▶ **WORK INSTRUCTION**: Using the records below, give again exactly the lines from the line that contains "let ndim := Z.of_nat (length dims) in" through the line that contains "eshkol_tensor_index_arg_count (Some v)", both ends included, and only those.

▶ **EXTRACTED MATERIAL**:
━━━━━━
(* ===== verification/TensorIndex.v ===== *)
(** * TensorIndex: tensor shapes, strides and indices *)

From S2P Require Export Values.
Local Open Scope Z_scope.

(** * Index arguments and row-major offsets
    (lib/core/runtime_tensor_index.cpp)

    An index argument is a scalar or a list of scalars.  Offsets are [int64_t];
    a pointer that may be NULL is an [option].  The conversion of a double that
    does not fit is the hardware's, [INT64_MIN]. *)

(** A heap pointer to a cons cell. *)
Definition heap_cons (v : value) : option (value * value) :=
  match v with Cons false a car cdr => if a =? 0 then None else Some (car, cdr) | _ => None end.

(** [(int64_t)d]. *)
Definition double_to_i64 (d : double) : Z :=
  if is_finite d && (- 2 ^ 63 <=? trunc_Z d) && (trunc_Z d <? 2 ^ 63) then trunc_Z d else INT64_MIN.

Definition tagged_to_int64 (v : value) : outcome Z :=
  match v with
  | Double d => Ret (double_to_i64 d)
  | _ => if get_base_type (vtype v) =? ESHKOL_VALUE_FLOAT32 then Raised TypeError else Ret (i64 (vraw v))
  end.

Definition eshkol_unwrap_list_index (tv_in : option value) : outcome Z :=
  match tv_in with
  | None => Ret 0
  | Some tv => match heap_cons tv with Some (car, _) => tagged_to_int64 car | None => tagged_to_int64 tv end
  end.

(** [dims[k]]. *)
Definition dim (dims : list Z) (k : nat) : Z := nth k dims 0.

(** The walk along the list, [count] indices read already: the offset and the count. *)
Fixpoint index_walk (dims : list Z) (ndim : Z) (current : value) (count : nat) (linear : Z) : outcome (Z * nat) :=
  match current with
  | Cons false a car cdr =>
      if a =? 0 then Ret (linear, count)
      else if ndim <=? Z.of_nat count then Ret (linear, count)
      else
        value ← tagged_to_int64 car;
        let linear := if (count =? 0)%nat then value else i64 (i64 (linear * dim dims count) + value) in
        index_walk dims ndim cdr (S count) linear
  | _ => Ret (linear, count)
  end.

(** [for (k = from; k < ndim; k++) linear *= dims[k]]. *)
Definition scale_from (dims : list Z) (ndim : Z) (from : nat) (linear : Z) : Z :=
  for_up (Z.to_nat ndim - from) from (λ k linear, i64 (linear * dim dims k)) linear.

Definition eshkol_tensor_linear_from_index_arg (tv_in : option value) (dims : list Z) (ndim : Z) : outcome Z :=
  match tv_in with
  | None => Ret 0
  | Some tv =>
      match heap_cons tv with
      | Some _ => '(linear, count) ← index_walk dims ndim tv 0 0; Ret (scale_from dims ndim count linear)
      | None => tagged_to_int64 tv
      end
  end.

Definition eshkol_tensor_slice_offset_from_index_arg (tv_in : option value) (dims : option (list Z)) (ndim : Z) : outcome Z :=
  match tv_in with
  | None => Ret 0
  | Some tv =>
      match heap_cons tv with
      | Some _ => eshkol_tensor_linear_from_index_arg tv_in (default [] dims) ndim
      | None =>
          linear ← tagged_to_int64 tv;
          match dims with
          | Some dims => if ndim <=? 1 then Ret linear else Ret (scale_from dims ndim 1 linear)
          | None => Ret linear
          end
      end
  end.

Definition eshkol_vref_unwrap_index (vec_tv_in idx_tv_in : option value) : outcome Z :=
  match vec_tv_in, idx_tv_in with
  | Some vec, Some _ =>
      match vec with
      | Tensor a dims _ _ =>
          if a =? 0 then eshkol_unwrap_list_index idx_tv_in
          else eshkol_tensor_linear_from_index_arg idx_tv_in dims (Z.of_nat (length dims))
      | _ => eshkol_unwrap_list_index idx_tv_in
      end
  | _, _ => eshkol_unwrap_list_index idx_tv_in
  end.

Fixpoint cons_count (current : value) (count : Z) : Z :=
  match current with
  | Cons false a _ cdr => if a =? 0 then count else cons_count cdr (count + 1)
  | _ => count
  end.

Definition eshkol_tensor_index_arg_count (tv_in : option value) : Z :=
  match tv_in with
  | None => 1
  | Some tv =>
      match heap_cons tv with
      | Some _ => let count := cons_count tv 0 in if 0 <? count then count else 1
      | None => 1
      end
  end.

(** ** Row-major offsets *)

Definition prod (ds : list Z) : Z := foldr Z.mul 1 ds.

(** The offset of the block the indices select: each index times the size of what
    lies under it. *)
Fixpoint offset (dims idx : list Z) : Z :=
  match dims, idx with
  | d :: dims, i :: idx => i * prod dims + offset dims idx
  | _, _ => 0
  end.

(** One index per leading dimension, each inside it. *)
Inductive in_range : list Z → list Z → Prop :=
| in_range_done dims : in_range dims []
| in_range_next d dims i idx : 0 <= i < d → in_range dims idx → in_range (d :: dims) (i :: idx).

(** The list argument with these indices. *)
Inductive index_list : list Z → value → Prop :=
| index_list_nil : index_list [] vnull
| index_list_cons a i idx v : a ≠ 0 → is_i64 i → index_list idx v → index_list (i :: idx) (Cons false a (Int64 i) v).

(** The dimensions of a tensor whose elements can be counted in 64 bits. *)
Definition dims_ok (dims : list Z) : Prop := Forall (λ d, 0 < d) dims ∧ prod dims < 2 ^ 63.

Lemma prod_nonneg ds : Forall (λ d, 0 <= d) ds → 0 <= prod ds.
Proof. induction 1; simpl; nia. Qed.

Lemma prod_app l l' : prod (l ++ l') = prod l * prod l'.
Proof. induction l as [|x l IH]; simpl; [lia|]. rewrite IH. lia. Qed.

(** A selected block lies inside the tensor. *)
Lemma offset_bound dims idx : Forall (λ d, 0 <= d) dims → in_range dims idx →
  0 <= offset dims idx ∧ offset dims idx + prod (drop (length idx) dims) <= prod dims.
Proof.
  intros Hd Hr. induction Hr as [dims|d dims i idx Hi Hr IH].
  - rewrite drop_0. destruct dims; simpl; lia.
  - inversion Hd as [|? ? H1 H2]; subst. specialize (IH H2). pose proof (prod_nonneg dims H2). simpl. nia.
Qed.

Lemma drop_prod_pos dims idx : in_range dims idx → 0 < prod (drop (length idx) dims) → Forall (λ d, 0 <= d) dims → 0 < prod dims.
Proof. intros Hr Hp Hd. pose proof (offset_bound dims idx Hd Hr). lia. Qed.

(** Two blocks of the same depth that overlap are the same. *)
Lemma offset_inj dims : ∀ idx idx', Forall (λ d, 0 <= d) dims → in_range dims idx → in_range dims idx' →
  length idx = length idx' → 0 < prod (drop (length idx) dims) →
  offset dims idx = offset dims idx' → idx = idx'.
Proof.
  induction dims as [|d dims IH]; intros idx idx' Hd H1 H2 Hl Hp E.
  - inversion H1; inversion H2; subst; done.
  - inversion Hd as [|? ? Hd1 Hd2]; subst.
    inversion H1 as [|? ? i l Hi Hr]; subst; inversion H2 as [|? ? j k Hj Hs]; subst; try done. simpl in *.
    pose proof (drop_prod_pos _ _ Hr Hp Hd2) as Hpos.
    pose proof (offset_bound dims l Hd2 Hr) as [B1 B2]. pose proof (offset_bound dims k Hd2 Hs) as [B3 B4].
    assert (Hlk : length l = length k) by lia. rewrite <- Hlk in B4.
    assert (i = j) as -> by nia. f_equal. apply IH; try done. nia.
Qed.

Lemma pos_nonneg ds : Forall (λ d, 0 < d) ds → Forall (λ d, 0 <= d) ds.
Proof. intros H. eapply Forall_impl; [exact H|]. intros; simpl in *; lia. Qed.

Lemma prod_pos ds : Forall (λ d, 0 < d) ds → 1 <= prod ds.
Proof. induction 1; simpl; nia. Qed.

(** ** The walk computes it by Horner's rule *)

Fixpoint horner (lin : Z) (ds idx : list Z) : Z :=
  match ds, idx with d :: ds, i :: idx => horner (lin * d + i) ds idx | _, _ => lin end.

Lemma horner_offset ds idx : in_range ds idx → ∀ lin,
  horner lin ds idx * prod (drop (length idx) ds) = lin * prod ds + offset ds idx.
Proof.
  induction 1 as [ds|d ds i idx Hi Hr IH]; intros lin; simpl.
  - rewrite drop_0. destruct ds; simpl; lia.
  - rewrite IH. lia.
Qed.

Lemma heap_cons_index i idx v : index_list (i :: idx) v → is_Some (heap_cons v).
Proof. inversion 1; subst. simpl. destruct (Z.eqb_spec a 0); [done|]. by eexists. Qed.

Section walk.
Context (dims : list Z) (Hdims : dims_ok dims).

Lemma index_walk_spec idx v : index_list idx v → ∀ pre ds lin, dims = pre ++ ds → in_range ds idx →
  0 <= lin < prod pre →
  index_walk dims (Z.of_nat (length dims)) v (length pre) lin = Ret (horner lin ds idx, (length pre + length idx)%nat)
  ∧ 0 <= horner lin ds idx < prod (pre ++ take (length idx) ds).
Proof.
  induction 1 as [|a i idx v Ha Hi Hl IH]; intros pre ds lin E Hr Hlin.
  - inversion Hr; subst. cbn [index_walk vnull length horner]. rewrite take_0, app_nil_r, Nat.add_0_r.
    by destruct ds.
  - inversion Hr as [|d ds' ? ? Hid Hr']; subst. destruct Hdims as [Hpos Hbig]. cbn [index_walk].
    destruct (Z.eqb_spec a 0); [done|]. rewrite length_app. cbn [length].
    destruct (Z.leb_spec (Z.of_nat (length pre + S (length ds'))) (Z.of_nat (length pre))); [lia|].
    cbn [tagged_to_int64 vtype vraw get_base_type]. change (get_base_type ESHKOL_VALUE_INT64 =? ESHKOL_VALUE_FLOAT32) with false.
    cbv iota. cbn [mbind outcome_bind]. rewrite (i64_id i) by done.
    apply Forall_app in Hpos as [Hp1 Hp2]. inversion Hp2 as [|? ? Hd Hp3]; subst.
    pose proof (prod_pos _ Hp1). pose proof (prod_pos _ Hp3). rewrite prod_app in Hbig. simpl in Hbig.
    assert (Hdim : dim (pre ++ d :: ds') (length pre) = d).
    { unfold dim. by rewrite app_nth2, Nat.sub_diag by lia. }
    assert (Hb : 0 <= lin * d + i < prod pre * d) by nia.
    assert (Hs : prod pre * d < 2 ^ 63) by nia.
    replace (if (length pre =? 0)%nat then i else i64 (i64 (lin * dim (pre ++ d :: ds') (length pre)) + i)) with (lin * d + i).
    2: { rewrite Hdim. destruct (Nat.eqb_spec (length pre) 0) as [El|].
         - destruct pre; [|done]. simpl in Hlin. nia.
         - rewrite (i64_id (lin * d)) by (unfold is_i64; nia). by rewrite i64_id by (unfold is_i64; nia). }
    assert (Epre : pre ++ d :: ds' = (pre ++ [d]) ++ ds') by (by rewrite <- app_assoc).
    destruct (IH (pre ++ [d]) ds' (lin * d + i)) as [IH1 IH2]; [done|done| |].
    { rewrite prod_app. simpl. lia. }
    rewrite !length_app in IH1. cbn [length] in IH1. rewrite Nat.add_1_r in IH1.
    split; [etransitivity; [exact IH1|]; cbn [horner]; do 2 f_equal; lia|].
    cbn [horner length take]. by rewrite <- app_assoc in IH2.
Qed.

Lemma scale_spec c lin : (c <= length dims)%nat → 0 <= lin <= prod (take c dims) →
  scale_from dims (Z.of_nat (length dims)) c lin = lin * prod (drop c dims).
Proof.
  intros Hc Hlin. unfold scale_from. rewrite Nat2Z.id. destruct Hdims as [Hpos Hbig].
  pose proof (for_up_ind (λ k s, s = lin * prod (take (k - c) (drop c dims)))
    (length dims - c) c (λ k linear, i64 (linear * dim dims k)) lin) as H.
  rewrite H; [|by rewrite Nat.sub_diag, take_0; simpl; lia|].
  - replace (c + (length dims - c) - c)%nat with (length dims - c)%nat by lia. by rewrite take_ge by (rewrite length_drop; lia).
  - intros k s Hk ->. destruct (lookup_lt_is_Some_2 dims k) as [d Hd]; [lia|].
    assert (Ed : dim dims k = d) by (unfold dim; by apply nth_lookup_Some).
    replace (S k - c)%nat with (S (k - c)) by lia.
    rewrite (take_S_r _ (k - c) d) by (rewrite lookup_drop; by replace (c + (k - c))%nat with k by lia).
    rewrite prod_app, Ed. simpl. rewrite Z.mul_1_r, Z.mul_assoc. apply i64_id.
    assert (Eprod : prod dims = prod (take c dims) * (prod (take (k - c) (drop c dims)) * (d * prod (drop (S k) dims)))).
    { rewrite <- (take_drop c dims) at 1. rewrite prod_app. f_equal.
      rewrite <- (take_drop (k - c) (drop c dims)) at 1. rewrite prod_app. f_equal. rewrite drop_drop.
      replace (c + (k - c))%nat with k by lia. by rewrite (drop_S _ d k Hd). }
    assert (H1 : 1 <= prod (take (k - c) (drop c dims))) by (apply prod_pos, Forall_take, Forall_drop; done).
    assert (H2 : 1 <= prod (drop (S k) dims)) by (by apply prod_pos, Forall_drop).
    assert (H3 : 0 < d) by (rewrite Forall_lookup in Hpos; by apply (Hpos k)).
    assert (H4 : 1 <= prod (take c dims)) by (by apply prod_pos, Forall_take).
    unfold is_i64. split; [nia|].
    assert (lin * prod (take (k - c) (drop c dims)) * d <= prod (take c dims) * prod (take (k - c) (drop c dims)) * d) by nia.
    assert (prod (take c dims) * prod (take (k - c) (drop c dims)) * d <= prod dims) by (rewrite Eprod; nia).
    lia.
Qed.
End walk.

(** * Index arguments address the element they spell *)

(** For a list of indices, one per leading dimension and each inside it, the
    offset is the row-major one: the selected element or block lies inside the tensor,
    different indices select disjoint places, the index count is the list's length,
    and [tensor-get] gives a bare scalar the offset of the one-element list. *)
Theorem tensor_index_offset dims idx v : dims_ok dims → idx ≠ [] → in_range dims idx → index_list idx v →
  let ndim := Z.of_nat (length dims) in
  eshkol_tensor_linear_from_index_arg (Some v) dims ndim = Ret (offset dims idx) ∧
  eshkol_tensor_slice_offset_from_index_arg (Some v) (Some dims) ndim = Ret (offset dims idx) ∧
  eshkol_tensor_index_arg_count (Some v) = Z.of_nat (length idx) ∧
  0 <= offset dims idx ∧ offset dims idx + prod (drop (length idx) dims) <= prod dims ∧
  (∀ idx', in_range dims idx' → length idx' = length idx → offset dims idx' = offset dims idx → idx' = idx) ∧
  (∀ i, idx = [i] → eshkol_tensor_slice_offset_from_index_arg (Some (Int64 i)) (Some dims) ndim = Ret (offset dims idx)).
Proof.
  intros Hd Hne Hr Hl ndim. pose proof Hd as [Hpos Hbig]. pose proof (pos_nonneg _ Hpos) as Hnn.
  destruct (offset_bound dims idx Hnn Hr) as [B1 B2].
  assert (Hcons : is_Some (heap_cons v)) by (destruct idx; [done|by eapply heap_cons_index]).
  destruct Hcons as [p Hp].
  assert (Hlen : (length idx <= length dims)%nat) by (clear -Hr; induction Hr; simpl; lia).
  assert (Hlin : eshkol_tensor_linear_from_index_arg (Some v) dims ndim = Ret (offset dims idx)).
  { unfold eshkol_tensor_linear_from_index_arg. rewrite Hp.
    destruct (index_walk_spec dims Hd idx v Hl [] dims 0 eq_refl Hr) as [Hw Hb]; [simpl; lia|].
    cbn [length] in Hw. unfold ndim. rewrite Hw. cbn [mbind outcome_bind]. cbn [length Nat.add] in *.
    rewrite (scale_spec dims Hd) by (simpl in Hb; lia). by rewrite horner_offset. }
  split_and!; [done| | |done|done| |].
  - unfold eshkol_tensor_slice_offset_from_index_arg. by rewrite Hp.
  - unfold eshkol_tensor_index_arg_count. rewrite Hp.
    assert (Hc : ∀ n, cons_count v n = n + Z.of_nat (length idx)).
    { clear -Hl. induction Hl as [|a i idx v Ha Hi Hl IH]; intros n; simpl; [lia|].
      destruct (Z.eqb_spec a 0); [done|]. rewrite IH. lia. }
    rewrite Hc. destruct idx; [done|]. cbn [length]. destruct (Z.ltb_spec 0 (0 + Z.of_nat (S (length idx)))); lia.
  - intros idx' Hr' Hlen' E. apply (offset_inj dims); try done. rewrite Hlen'.
    pose proof (prod_pos (drop (length idx) dims) (Forall_drop _ _ _ Hpos)). lia.
  - intros i ->. inversion Hr as [|d ds ? ? Hi Hr0]; subst. inversion Hl as [|a ? ? w Ha H64 Hl0]; subst.
    unfold eshkol_tensor_slice_offset_from_index_arg. cbn [heap_cons tagged_to_int64 vtype vraw].
    change (get_base_type ESHKOL_VALUE_INT64 =? ESHKOL_VALUE_FLOAT32) with false. cbv iota. cbn [mbind outcome_bind].
    rewrite (i64_id i) by done. cbn [offset]. inversion Hpos; subst.
    assert (E0 : offset ds [] = 0) by (by destruct ds). rewrite E0, Z.add_0_r. unfold ndim.
    destruct (Z.leb_spec (Z.of_nat (length (d :: ds))) 1) as [L|L].
    + destruct ds; [|simpl in L; lia]. simpl. by rewrite Z.mul_1_r.
    + rewrite (scale_spec (d :: ds) (conj Hpos Hbig)); [done|simpl; lia|simpl; lia].
Qed.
━━━━━━
▶ **COMPLETED EXERCISE**:
  let ndim := Z.of_nat (length dims) in
  eshkol_tensor_linear_from_index_arg (Some v) dims ndim = Ret (offset dims idx) ∧
  eshkol_tensor_slice_offset_from_index_arg (Some v) (Some dims) ndim = Ret (offset dims idx) ∧
  eshkol_tensor_index_arg_count (Some v) = Z.of_nat (length idx) ∧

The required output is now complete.